Young people that age are slowly spreading their wings and attempting flight. We as parents have to let the leash out some so they can try flying, but keeping enough reign pulled tight to keep them from hurting themselves. I, as a parent, would not confront the young lady, that would just drive your son further away and that isn’t your goal for him. If you come across as the parent, you will anger him. (Its too bad they don’t come with owners manuals, parenting would be easier then). Respect him as his own person and not as you said, living in the shadow of his older smarter brother. He isn’t his brother, he is himself. Treat him as such.
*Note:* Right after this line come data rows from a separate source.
(** * gbvm-benchmark: symbol regions, call-stack tracker and window reports

    A shallow embedding of [src/gbvm-benchmark.js]: the [.noi] symbol parser
    ([parseNoi]), the region builder ([generateFunctionRegions]), the region
    lookup with its one-entry cache ([getCurrentFunctionRegion]), the
    call-stack tracker ([onAfterInstruction], [pushFrame], [popFrame],
    [fnStackContains]), the per-window report ([eventsBetween],
    [logFrameReport]), and of the script around them the path of the
    symbol file ([noiPath]), the two start-up tables, [endValue] and the
    names of the capture files ([captureFilename]).

    Conventions of the embedding.
    - JS numbers that the program only uses as integers (addresses, banks,
      cycle counts) are [Z]; [Infinity] appears only as the end of an
      interval and is the constructor [Inf] of [ExtZ].
    - JS strings are [string] (code units below 256).
    - A JS array used as a stack ([fnStack], the per-frame stacks of
      [eventsBetween]) is a list whose HEAD is the last array element, so
      [push]/[pop] are cons/uncons; every other array is a list in array
      order.
    - JS object identity ([===] on region objects) is the position of the
      object in [functionRegions]: a region object is a pair of that
      position and the (immutable, once built) record.
    - Console output ([log], verbose mode) is not part of the model; the
      frame fields that drive it ([childPushed], [openPrinted], [indent],
      [prefix]) are, and so is the bar of a report row ([bar]), whose
      formatting can throw whether or not anything is printed. *)

From Stdlib Require Import ZArith Lia Bool Ascii.
From stdpp Require Import gmap strings list fin_maps sorting pretty.

Local Open Scope Z_scope.

(** ** JavaScript string primitives used by [parseNoi] *)

Module JS.

(** [\s] and [String.prototype.trim]: TAB, LF, VT, FF, CR, SPACE, NBSP. *)
Definition isWhite (c : ascii) : bool :=
  let n := N_of_ascii c in
  ((9 <=? n) && (n <=? 13) || (n =? 32) || (n =? 160))%N.

(** Characters the regex [.] does not match (LF and CR here). *)
Definition isLineTerminator (c : ascii) : bool :=
  let n := N_of_ascii c in ((n =? 10) || (n =? 13))%N.

Fixpoint startsWith (p s : string) : bool :=
  match p, s with
  | EmptyString, _ => true
  | String a p', String b s' => Ascii.eqb a b && startsWith p' s'
  | String _ _, EmptyString => false
  end.

Fixpoint includes (p s : string) : bool :=
  startsWith p s ||
  match s with
  | EmptyString => false
  | String _ s' => includes p s'
  end.

Fixpoint dropPrefix (p s : string) : option string :=
  match p, s with
  | EmptyString, _ => Some s
  | String a p', String b s' => if Ascii.eqb a b then dropPrefix p' s' else None
  | String _ _, EmptyString => None
  end.

Definition consHead (c : ascii) (l : list string) : list string :=
  match l with
  | t :: ts => String c t :: ts
  | [] => [String c EmptyString]
  end.

(** [s.split("\n")] *)
Fixpoint splitLines (s : string) : list string :=
  match s with
  | EmptyString => [EmptyString]
  | String c s' =>
      if Ascii.eqb c "010" then EmptyString :: splitLines s'
      else consHead c (splitLines s')
  end.

Fixpoint trimStart (s : string) : string :=
  match s with
  | EmptyString => EmptyString
  | String c s' => if isWhite c then trimStart s' else s
  end.

Fixpoint trimEnd (s : string) : string :=
  match s with
  | EmptyString => EmptyString
  | String c s' =>
      match trimEnd s' with
      | EmptyString => if isWhite c then EmptyString else String c EmptyString
      | t => String c t
      end
  end.

Definition trim (s : string) : string := trimEnd (trimStart s).

(** [s.split(/\s+/)]: [inWhite] tells that the previous character was
    part of the separator being skipped. *)
Fixpoint splitWhite_go (inWhite : bool) (s : string) : list string :=
  match s with
  | EmptyString => [EmptyString]
  | String c s' =>
      if isWhite c then
        if inWhite then splitWhite_go true s'
        else EmptyString :: splitWhite_go true s'
      else consHead c (splitWhite_go false s')
  end.

Definition splitWhite (s : string) : list string := splitWhite_go false s.

Definition hexDigit (c : ascii) : option Z :=
  let n := Z.of_N (N_of_ascii c) in
  if (48 <=? n) && (n <=? 57) then Some (n - 48)
  else if (97 <=? n) && (n <=? 102) then Some (n - 87)
  else if (65 <=? n) && (n <=? 70) then Some (n - 55)
  else None.

(** The longest prefix of hexadecimal digits, read most significant
    first; [None] when there is no digit at all. *)
Fixpoint hexDigits (acc : option Z) (s : string) : option Z :=
  match s with
  | EmptyString => acc
  | String c s' =>
      match hexDigit c with
      | Some d => hexDigits (Some (16 * default 0 acc + d)) s'
      | None => acc
      end
  end.

Definition stripHexPrefix (s : string) : string :=
  match s with
  | String "0" (String "x" r) => r
  | String "0" (String "X" r) => r
  | _ => s
  end.

(** [parseInt(s, 16)] as a mathematical integer; [None] is [NaN].
    [undefined] is first converted to the string ["undefined"]. *)
Definition parseInt16 (arg : option string) : option Z :=
  let s := trimStart (default "undefined" arg) in
  let '(neg, s) :=
    match s with
    | String "-" r => (true, r)
    | String "+" r => (false, r)
    | _ => (false, s)
    end in
  match hexDigits None (stripHexPrefix s) with
  | Some n => Some (if neg : bool then - n else n)
  | None => None
  end.

(** The Number nearest to an integer (ties to even, 53-bit mantissa).
    Integers that round to [Infinity] would have exponent above 32, so
    their image keeps the same [ToInt32], which is all the program uses. *)
Definition roundToDouble (n : Z) : Z :=
  let a := Z.abs n in
  if a <? 2 ^ 53 then n
  else
    let e := Z.log2 a - 52 in
    let q := Z.shiftr a e in
    let r := Z.land a (Z.ones e) in
    let half := Z.shiftl 1 (e - 1) in
    let q' := if (half <? r) || ((r =? half) && Z.odd q) then q + 1 else q in
    Z.sgn n * Z.shiftl q' e.

(** [ToInt32], applied by [&] and [>>] to their operands; [NaN] gives 0. *)
Definition toInt32 (x : option Z) : Z :=
  match x with
  | None => 0
  | Some n => (roundToDouble n + 2 ^ 31) mod 2 ^ 32 - 2 ^ 31
  end.

(** Text following the first ["$"], if there is one. *)
Fixpoint afterDollar (s : string) : option string :=
  match s with
  | EmptyString => None
  | String c s' => if Ascii.eqb c "$" then Some s' else afterDollar s'
  end.

(** [s.replace(/^F([^$]+)\$/, "")] *)
Definition stripFilePrefix (s : string) : string :=
  match s with
  | String "F" (String c r) =>
      if Ascii.eqb c "$" then s
      else match afterDollar r with
           | Some rest => rest
           | None => s
           end
  | _ => s
  end.

Fixpoint fromLineTerminator (s : string) : string :=
  match s with
  | EmptyString => EmptyString
  | String c s' => if isLineTerminator c then s else fromLineTerminator s'
  end.

Fixpoint untilLineTerminator (s : string) : string :=
  match s with
  | EmptyString => EmptyString
  | String c s' =>
      if isLineTerminator c then EmptyString
      else String c (untilLineTerminator s')
  end.

(** [s.replace(/\$.*/, "")] *)
Fixpoint stripDollarSuffix (s : string) : string :=
  match s with
  | EmptyString => EmptyString
  | String c s' =>
      if Ascii.eqb c "$" then fromLineTerminator s'
      else String c (stripDollarSuffix s')
  end.

End JS.

(** ** The symbol table: [parseNoi] *)

Record Sym := mkSym { symbol : string; addr : Z; bank : Z }.

Global Instance Sym_eq_dec : EqDecision Sym.
Proof. solve_decision. Defined.

(** The dictionary key [`b${bank}_${addr}`] is an injective rendering of
    the pair of integers; [usedAddr] is keyed by the pair. *)
Definition symKey (s : Sym) : Z * Z := (bank s, addr s).

(** [/^DEF (_|F|\..*ISR|\.remove_|\.add_|\.mod|\.div)/.test(line)] *)
Definition isCodeDef (line : string) : bool :=
  match JS.dropPrefix "DEF " line with
  | None => false
  | Some r =>
      JS.startsWith "_" r || JS.startsWith "F" r
      || match r with
         | String "." r' => JS.includes "ISR" (JS.untilLineTerminator r')
         | _ => false
         end
      || JS.startsWith ".remove_" r || JS.startsWith ".add_" r
      || JS.startsWith ".mod" r || JS.startsWith ".div" r
  end.

(** The eight exclusion tests of the loop body, in source order. *)
Definition isExcluded (line : string) : bool :=
  JS.includes "_REG" line || JS.includes "_rRAM" line
  || JS.includes "_rROM" line || JS.includes "_rMBC" line
  || JS.includes "__start_save" line || JS.includes "___bank_" line
  || JS.includes "___func_" line || JS.includes "___mute_mask_" line.
(** Reading a word, plain or quoted, outside quotes. *)
Lemma scan_word x acc cur :
  well_written x ->
  foldl (agent.scan_rune R)
    {| agent.args := acc; agent.current := cur;
       agent.inQuote := false; agent.quoteChar := 0 |} (written x)
  = {| agent.args := acc; agent.current := cur +:+ text R (content x);
       agent.inQuote := false; agent.quoteChar := 0 |}.
Proof.
  destruct x as [w|q w]; cbn [well_written written content].
  - intros H. by rewrite scan_literals.
  - intros [Hq Hw]. unfold is_quote in Hq. cbn [foldl]. rewrite foldl_app.
    assert (Hopen : agent.scan_rune R
                      {| agent.args := acc; agent.current := cur;
                         agent.inQuote := false; agent.quoteChar := 0 |} q
                    = {| agent.args := acc; agent.current := cur;
                         agent.inQuote := true; agent.quoteChar := q |}).
    { unfold agent.scan_rune.
      cbn [agent.args agent.current agent.inQuote agent.quoteChar].
      by rewrite Hq. }
    rewrite Hopen, (scan_literals w).
    2:{ apply Forall_forall. intros r Hr. unfold literal.
        cbn [agent.inQuote agent.quoteChar]. intros Heq. by subst r. }
    cbn [foldl agent.args agent.current agent.inQuote agent.quoteChar].
    unfold agent.scan_rune.
    cbn [agent.args agent.current agent.inQuote agent.quoteChar negb].
    by rewrite andb_false_r, N.eqb_refl.
Qed.

Lemma scan_words ws acc :
  (forall r, agent.WriteRune R r <> "") ->
  Forall well_written ws ->
  agent.flush
    (foldl (agent.scan_rune R)
       {| agent.args := acc; agent.current := "";
          agent.inQuote := false; agent.quoteChar := 0 |}
       (spaced (written <$> ws)))
  = acc ++ (text R <$> filter (fun w => has_runes w = true) (content <$> ws)).
Proof.
  intros HW H. revert acc. induction H as [|x ws Hx Hws IH]; intros acc.
  - cbn. by rewrite app_nil_r.
  - rewrite !fmap_cons.
    assert (Hflush : forall c,
              (if (0 <? String.length (text R c))%nat
               then acc ++ [text R c] else acc)
              = acc ++ (text R <$> filter (fun w => has_runes w = true) [c])).
    { intros c. rewrite length_pos, text_nonempty by done.
      destruct c; cbn; by rewrite ?app_nil_r. }
    destruct ws as [|y ws].
    + cbn [spaced fmap list_fmap]. rewrite scan_word by done.
      unfold agent.flush. cbn [agent.args agent.current].
      rewrite append_nil. apply Hflush.
    + change (spaced (written x :: (written <$> y :: ws)))
        with (written x ++ 32%N :: spaced (written <$> y :: ws)).
      rewrite foldl_app, scan_word by done. cbn [foldl].
      unfold agent.scan_rune at 2.
      cbn [agent.args agent.current agent.inQuote agent.quoteChar
           N.eqb Pos.eqb orb negb andb].
      rewrite append_nil, length_pos, text_nonempty by done.
      rewrite filter_cons.
      destruct (has_runes (content x)) eqn:Ex; cbn [negb].
      * rewrite decide_True by done. rewrite IH, fmap_cons.
        by rewrite <-app_assoc.
      * rewrite decide_False by done.
        destruct (content x) eqn:Ec; [|done]. cbn [text foldr].
        by rewrite IH.
Qed.

End Scanner.

(** X23.  [ParseAgentArgs] never returns an empty argument, whatever the
    text: the empty text gives no argument at all, and an argument is only
    kept when at least one byte has been written to it. *)
Theorem ParseAgentArgs_no_empty_argument (R : agent.Runes) (argsStr : string) :
  agent.ParseAgentArgs R "" = [] /\
  Forall (fun a => a <> "") (agent.ParseAgentArgs R argsStr).
Proof.
  split; [done|]. unfold agent.ParseAgentArgs.
  destruct (String.eqb argsStr ""); [done|].
  pose proof (foldl_scan_rune_args R (agent.decode R argsStr) agent.start
                (Forall_nil_2 _)) as H.
  unfold agent.flush. destruct (0 <? _)%nat eqn:E; [|done].
  apply Forall_app. split; [done|]. constructor; [|done].
  by destruct (agent.current _).
Qed.

(** X24.  [ParseAgentArgs] reads back what was written: for a text made of
    words with one space between them, each word either plain (no quote, no
    space) or between two double or two single quotes (and without that
    quote inside: spaces and the other quote are kept), the arguments are
    the contents of the words, in their order, without the quotes; words
    without content (two spaces in a row, an empty pair of quotes) give no
    argument. *)
Theorem ParseAgentArgs_reads_words (R : agent.Runes) (argsStr : string)
    (ws : list word) :
  reads_utf8 R ->
  agent.decode R argsStr = spaced (written <$> ws) ->
  Forall well_written ws ->
  agent.ParseAgentArgs R argsStr
  = text R <$> filter (fun w => has_runes w = true) (content <$> ws).
Proof.
  intros [Hd HW] Hs Hws. unfold agent.ParseAgentArgs.
  pose proof (scan_words R ws [] HW Hws) as H. rewrite <-Hs in H.
  destruct (String.eqb argsStr "") eqn:E; [|exact H].
  apply String.eqb_eq in E. subst argsStr. rewrite Hd in H.
  exact H.
Qed.

Lemma ParseAgentArgs_reads_words_witness :
  agent.ParseAgentArgs ascii_runes
    ("-m " +:+ String dquote ("a b" +:+ String dquote "  ''"))
  = ["-m"; "a b"].
Proof.
  apply (ParseAgentArgs_reads_words ascii_runes _
           [Plain [45; 109]; Quoted 34 [97; 32; 98]; Plain [];
            Quoted 39 []]%N).
  - split; [reflexivity|]. intros r. discriminate.
  - reflexivity.
  - repeat constructor; cbn; try discriminate.
    all: intros H; repeat (apply elem_of_cons in H as [H|H]; [discriminate H|]);
      by apply elem_of_nil in H.
Defined.

(** ** The helpers of the commands *)

Lemma length_slice_to_le n s :
  n <= String.length s -> String.length (Go.slice_to n s) = n.
Proof.
  revert s; induction n as [|n IH]; intros [|c s]; simpl; try done; try lia.
  intros H. rewrite IH; lia.
Qed.

(** X25.  [truncate] never returns more than [max] bytes when [max] is at
    least 3: a string that fits is returned as it is, a longer one gives
    exactly [max] bytes, the first [max - 3] bytes of the string and three
    dots.  With [max] below 3 a longer string makes it panic. *)
Theorem truncate_bounded (s : string) (max : Z) :
  ((3 <= max)%Z ->
   exists r,
     cli.truncate s max = Some r /\
     (Z.of_nat (String.length r) <= max)%Z /\
     ((Z.of_nat (String.length s) <= max)%Z -> r = s) /\
     ((max < Z.of_nat (String.length s))%Z ->
      Z.of_nat (String.length r) = max /\
      r = Go.slice_to (Z.to_nat (max - 3)) s +:+ "...")) /\
  ((max < 3)%Z -> (max < Z.of_nat (String.length s))%Z ->
   cli.truncate s max = None).
Proof.
  unfold cli.truncate. split.
  - intros Hmax. destruct (Z.leb_spec (Z.of_nat (String.length s)) max).
    + exists s. split_and!; [done|lia|done|lia].
    + destruct (Z.ltb_spec (max - 3) 0); [lia|].
      eexists. split; [reflexivity|].
      assert (String.length (Go.slice_to (Z.to_nat (max - 3)) s +:+ "...")
              = Z.to_nat max) as Hlen.
      { rewrite length_app, length_slice_to_le by lia. simpl. lia. }
      rewrite Hlen. split_and!; [lia|lia|]. intros _. split; [lia|done].
  - intros Hmax Hlen.
    destruct (Z.leb_spec (Z.of_nat (String.length s)) max); [lia|].
    by destruct (Z.ltb_spec (max - 3) 0); [|lia].
Qed.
As I said I am the mother of 4 boys, each their own person. And I treated them as such, there was no “cookie cutter” anything in my household. Three of the four have turned out to be wonderful men, the fourth, well he followed his own drummer so to speak (took after the first husband is what he did). And realize that no matter what the outcome is, you will always love him.

Good luck


sunny A day without sunshine is like a day without laughter :sun:

Sunshine Kid,

You also offer some excellent advice; finding out why he is interested in her and what his future plans are. Once a week, I pick up my sons (one at a time, of course) from school and take them to lunch. We usually have a good time talking and eating. During one of these lunches would be a good time to talk over this issue.

I understand their need for independence. It wasn’t that long ago I was a teenager and couldn’t wait to get out of the house. I am actually looking forward to seeing them grow up and move on. I am enjoying watching them turn from boys into young men. I try to affirm each of them as valuable and worthwhile people. I tell them everyday that I love them. That’s something I NEVER heard growing up. Even now my parents have little to do with me. Hell, I didn’t even I didn’t even get a Christmas card from them. But that’s a whole different issue.

Anyways, because of the dysfunctional way I was brought up it has made me even more determined to do it right. I do my best to make sure my sons are treated fairly and equally but recognizing their individual differences. I apologize when I’m wrong and try not to gloat when I’m right. Like you said Sunshine, I wish our kids came with owner’s manuals. It would have made it a whole lot easier. Thanks again.